Atualmente vivemos numa sociedade capitalista, marcada pela exploração do homem pelo homem que fez surgir um abismo social e econômico existente entre os donos dos meios de produção (empregador) e o empregado. Nesse cenário, discussões que envolvem o ônus da prova sempre são de grande relevância, em decorrência da desigualdade existente em nossa sociedade que ultrapassa a fronteira econômica.

Dessa relação, surgem embates onde o Poder Judiciário será chamado à resolução da lide instaurada.

Para que a resolução de conflitos seja plena são necessárias provas, que no processo irá demonstrar a verdade real dos fatos alegados pelas partes.

Contudo, as provas produzidas nem sempre serão capazes de formar o convencimento do juiz, ou por que são precárias, ou porque inexistentes. Assim, diante da discricionariedade do julgador e diante da impossibilidade de julgar a lide sem apresentar seus motivos, o juiz poderá utilizar-se do instituto da inversão do ônus da prova.

Este instituto tem como objetivo a modificação da situação de desequilíbrio existente entre o empregado e o empregador, uma vez que este apresenta maior facilidade na produção de provas, eis que tem em seu poder os documentos referentes ao trabalho.

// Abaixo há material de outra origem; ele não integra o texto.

Lemma feed_forward_silent (w : world) (name : string) (dm : nat) (p : Q)
    (m : FeedForward.t) (x : tensor R) (s : list nat) :
  FeedForward.init w name dm p = Ok m ->
  shape x = s ++ [dm] ->
  (forall idx, theta w (sub (sub name "linear.3") "weight") idx = 0%R) ->
  (forall idx, theta w (sub (sub name "linear.3") "bias") idx = 0%R) ->
  exists out,
    FeedForward.forward m x = Ok out /\ shape out = s ++ [dm] /\
    forall idx j, get out (idx ++ [j]) = 0%R.
Proof.
  intros Hinit Hx HW HB.
  destruct (feed_forward_forward_shape w name dm p m x s Hinit Hx) as (out & E & S).
  exists out. split; [exact E|]. split; [exact S|].
  intros idx j.
  destruct (feed_forward_forward_inv w name dm p m x out Hinit E) as (t1 & _ & Ho).
  rewrite (linear_forward_inv _ _ _ Ho idx j).
  cbn [Linear.bias Linear.weight Linear.in_features Linear.init]. rewrite HB.
  rewrite sum_n_zero; [ring|].
  intros c _. rewrite HW. ring.
Qed.

(** X13: the two sublayers of an encoder layer are added to its input
    (residual connections).  In exact arithmetic: when the output
    projection of the attention and the last linear layer of the
    feed-forward block have all their parameters at 0, the layer returns an
    input of shape [[b; S; d_model]] unchanged, in evaluation and in
    training mode and for every value of the other parameters.  (A
    floating-point run can differ where an intermediate result overflows:
    0 times infinity or NaN is NaN.) *)
Theorem encoder_layer_residual (w : world) (name : string) (heads dm cw pw : nat)
    (p : Q) (m : EncoderLayer.t) (x : tensor R) (b S : nat) :
  EncoderLayer.init w name heads dm cw pw p = Ok m ->
  shape x = [b; S; dm] -> 0 < b -> 0 < heads -> 0 < dm ->
  (forall idx, theta w (sub (sub (sub name "attn") "unifyheads") "weight") idx = 0%R) ->
  (forall idx, theta w (sub (sub (sub name "attn") "unifyheads") "bias") idx = 0%R) ->
  (forall idx, theta w (sub (sub (sub name "ff") "linear.3") "weight") idx = 0%R) ->
  (forall idx, theta w (sub (sub (sub name "ff") "linear.3") "bias") idx = 0%R) ->
  exists out,
    EncoderLayer.forward m x = Ok out /\ shape out = [b; S; dm] /\
    forall bi i j, bi < b -> i < S -> j < dm -> get out [bi; i; j] = get x [bi; i; j].
Proof.
  unfold EncoderLayer.init. intros Hinit Hx Hb Hh Hd HW1 HB1 HW2 HB2.
  apply bind_Ok_inv in Hinit. destruct Hinit as (a & Ha & Hinit).
  apply bind_Ok_inv in Hinit. destruct Hinit as (f & Hf & Hinit).
  apply bind_Ok_inv in Hinit. destruct Hinit as (d1 & _ & Hinit).
  apply bind_Ok_inv in Hinit. destruct Hinit as (d2 & _ & Hinit).
  injection Hinit as <-.
  unfold EncoderLayer.forward.
  cbn [EncoderLayer.norm_1 EncoderLayer.norm_2 EncoderLayer.attn EncoderLayer.ff
       EncoderLayer.dropout_1 EncoderLayer.dropout_2].
  run (layer_norm_init_shape w (sub name "norm_1") dm x [b; S] Hx) x2.
  cbn [app] in Sx2.
  destruct (mha_forward_silent w _ heads dm cw pw _ _ _ _ x2 x2 x2 b S S Ha Sx2 Sx2 Sx2
              Hb Hh Hd ltac:(discriminate) HW1 HB1) as (att & E & Satt & Gatt).
  rewrite E. clear E. cbn [bind within].
  run (add_3d x (Dropout.forward d1 att) b S dm Hx
         ltac:(rewrite dropout_forward_shape; exact Satt)) x'.
  run (layer_norm_init_shape w (sub name "norm_2") dm x' [b; S] Sx') x2'.
  destruct (feed_forward_silent w _ dm _ f x2' [b; S] Hf Sx2' HW2 HB2)
    as (ffo & E & Sffo & Gffo).
  rewrite E. clear E. cbn [bind within]. cbn [app] in Sffo.
  destruct (add_3d x' (Dropout.forward d2 ffo) b S dm Sx'
              ltac:(rewrite dropout_forward_shape; exact Sffo)) as (out & E & Sout & Gout).
  rewrite E. cbn [bind]. exists out. split; [reflexivity|]. split; [exact Sout|].
  intros bi i j Hbi Hi Hj.
  rewrite (Gout bi i j Hbi Hi Hj), (Gx' bi i j Hbi Hi Hj).
  rewrite (dropout_get_zero d1 att [bi; i; j] (Gatt bi i j Hbi Hi Hj)).
  rewrite (dropout_get_zero d2 ffo [bi; i; j] (Gffo [bi; i] j)).
  ring.
Qed.

Lemma encoder_layer_residual_witness :
  exists m out,
    EncoderLayer.init dropping_world "layer" 4 5 15 5 0.1 = Ok m /\
    EncoderLayer.forward m (mkTensor [4; 15; 5] (fun _ => 2%R)) = Ok out /\
    get out [3; 14; 4] = 2%R.
Proof.
  destruct (encoder_layer_init_ok dropping_world "layer" 4 5 15 5 0.1 eq_refl) as (m & Hm).
  destruct (encoder_layer_residual dropping_world "layer" 4 5 15 5 0.1 m
              (mkTensor [4; 15; 5] (fun _ => 2%R)) 4 15 Hm eq_refl
              ltac:(lia) ltac:(lia) ltac:(lia)
              ltac:(intros; reflexivity) ltac:(intros; reflexivity)
              ltac:(intros; reflexivity) ltac:(intros; reflexivity))
    as (out & E & _ & G).
  exists m, out. split; [exact Hm|]. split; [exact E|].
  rewrite (G 3 14 4 ltac:(lia) ltac:(lia) ltac:(lia)). reflexivity.
Defined.

(** ** Models of width 1 *)

(** A layer normalisation over a single feature returns its bias: the
    feature is its own mean. *)
Lemma layer_norm_width_1 (m : LayerNorm.t) (x out : tensor R) :
  LayerNorm.forward m x = Ok out -> LayerNorm.normalized_shape m = 1 ->
  (exists s, shape out = s ++ [1]) /\
  forall pre, get out (pre ++ [0]) = LayerNorm.bias m 0.
Proof.
  unfold LayerNorm.forward. intros H Hn.
  destruct (rev (shape x)) as [|d rs] eqn:Er; [discriminate|].
  destruct (d =? LayerNorm.normalized_shape m) eqn:Ed; [|discriminate].
  apply Nat.eqb_eq in Ed. rewrite Hn in Ed. subst d.
  injection H as <-. split.
  - exists (rev rs). cbn [shape].
    rewrite <- (rev_involutive (shape x)), Er. reflexivity.
  - intros pre. cbn [get]. rewrite last_last. unfold set_last.
    rewrite removelast_last. cbn [sum_n INR].
    set (v := get x (pre ++ [0])).
    replace ((v - (0 + v) / 1)%R) with 0%R by field.
    unfold Rdiv. rewrite !Rmult_0_l. apply Rplus_0_l.
Qed.

Lemma unravel_last_1 (s : list nat) (off : nat) :
  off < numel (s ++ [1]) -> exists pre, unravel (s ++ [1]) off = pre ++ [0].
Proof.
  revert off. induction s as [|a s IH]; intros off Hoff.
  - cbn in Hoff. exists []. cbn. replace off with 0 by lia. reflexivity.
  - cbn [app unravel].
    assert (Hn : numel (s ++ [1]) <> 0).
    { intros E. cbn [app numel fold_right] in Hoff. fold (numel (s ++ [1])) in Hoff.
      rewrite E in Hoff. lia. }
    destruct (IH (off mod numel (s ++ [1]))) as (pre & Epre).
    { apply Nat.mod_upper_bound. exact Hn. }
    rewrite Epre. exists (off / numel (s ++ [1]) :: pre). reflexivity.
Qed.

Lemma view_2d_inv {A} (t t' : tensor A) (b P : nat) :
  view t [D b; D P] = Ok t' ->
  numel (shape t) = b * P /\
  forall i c, get t' [i; c] = get t (unravel (shape t) (i * P + c)).
Proof.
  unfold view, view_shape. cbn [count_infer filter List.length known_numel fold_right].
  destruct (b * (P * 1) =? numel (shape t)) eqn:E; [|discriminate].
  apply Nat.eqb_eq in E. intros H. injection H as <-. split; [lia|].
  intros i c. cbn [get fill_infer map ravel numel fold_right].
  f_equal. f_equal. lia.
Qed.

Lemma encoder_forward_norm (m : Encoder.t) (x out : tensor R) :
  Encoder.forward m x = Ok out ->
  exists x', LayerNorm.forward (Encoder.norm m) x' = Ok out.
Proof.
  unfold Encoder.forward. intros H.
  apply bind_Ok_inv in H. destruct H as (x1 & _ & H).
  apply bind_Ok_inv in H. destruct H as (x2 & _ & H).
  apply within_Ok_inv in H. exists x2. exact H.
Qed.

Lemma decoder_forward_norm (m : Decoder.t) (x enc_out out : tensor R) :
  Decoder.forward m x enc_out = Ok out ->
  exists x', LayerNorm.forward (Decoder.norm m) x' = Ok out.
Proof.
  unfold Decoder.forward. intros H.
  apply bind_Ok_inv in H. destruct H as (x1 & _ & H).
  apply bind_Ok_inv in H. destruct H as (x2 & _ & H).
  apply within_Ok_inv in H. exists x2. exact H.
Qed.

Lemma decoder_forward_width_1 (w : world) (name : string) (N W heads cw pw : nat)
    (first_mask : option (tensor Z)) (p : Q) (m : Decoder.t) (x enc_out out : tensor R) :
  Decoder.init w name N W heads 1 cw pw first_mask p = Ok m ->
  Decoder.forward m x enc_out = Ok out ->
  (exists s, shape out = s ++ [1]) /\
  forall pre, get out (pre ++ [0]) = theta w (sub (sub name "norm") "bias") [0].
Proof.
  intros Hinit Hf.
  destruct (decoder_forward_norm m x enc_out out Hf) as (x' & Hn).
  unfold Decoder.init in Hinit.
  apply bind_Ok_inv in Hinit. destruct Hinit as (ls & _ & Hinit).
  injection Hinit as <-. cbn [Decoder.norm] in Hn.
  exact (layer_norm_width_1 _ x' out Hn eq_refl).
Qed.

Lemma encoder_forward_width_1 (w : world) (name : string) (N W heads cw pw : nat)
    (p : Q) (m : Encoder.t) (x out : tensor R) :
  Encoder.init w name N W heads 1 cw pw p = Ok m ->
  Encoder.forward m x = Ok out ->
  (exists s, shape out = s ++ [1]) /\
  forall pre, get out (pre ++ [0]) = theta w (sub (sub name "norm") "bias") [0].
Proof.
  intros Hinit Hf.
  destruct (encoder_forward_norm m x out Hf) as (x' & Hn).
  unfold Encoder.init in Hinit.
  apply bind_Ok_inv in Hinit. destruct Hinit as (ls & _ & Hinit).
  injection Hinit as <-. cbn [Encoder.norm] in Hn.
  exact (layer_norm_width_1 _ x' out Hn eq_refl).
Qed.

Assim, visando a máxima do processo justo e por acreditar que os iguais e os desiguais merecem tratamentos distintos é que surge inversão do ônus da prova na seara processual trabalhista, para diminuir as desigualdades existentes. Dessa forma, necessário se faz a criação de critérios, baseados nos princípios basilares do direito do trabalho.

Portanto, vemos que, em uma sociedade desigual, necessário se faz criar institutos que possibilitem uma maior efetividade jurisdicional, oferecendo acesso amplo e irrestrito à justiça.

Dessa forma inversão do ônus probatório no processo do trabalho ratifica o princípio da igualdade, preconizado na Constituição Federal, devendo-se tratar os desiguais na medida das suas desigualdades.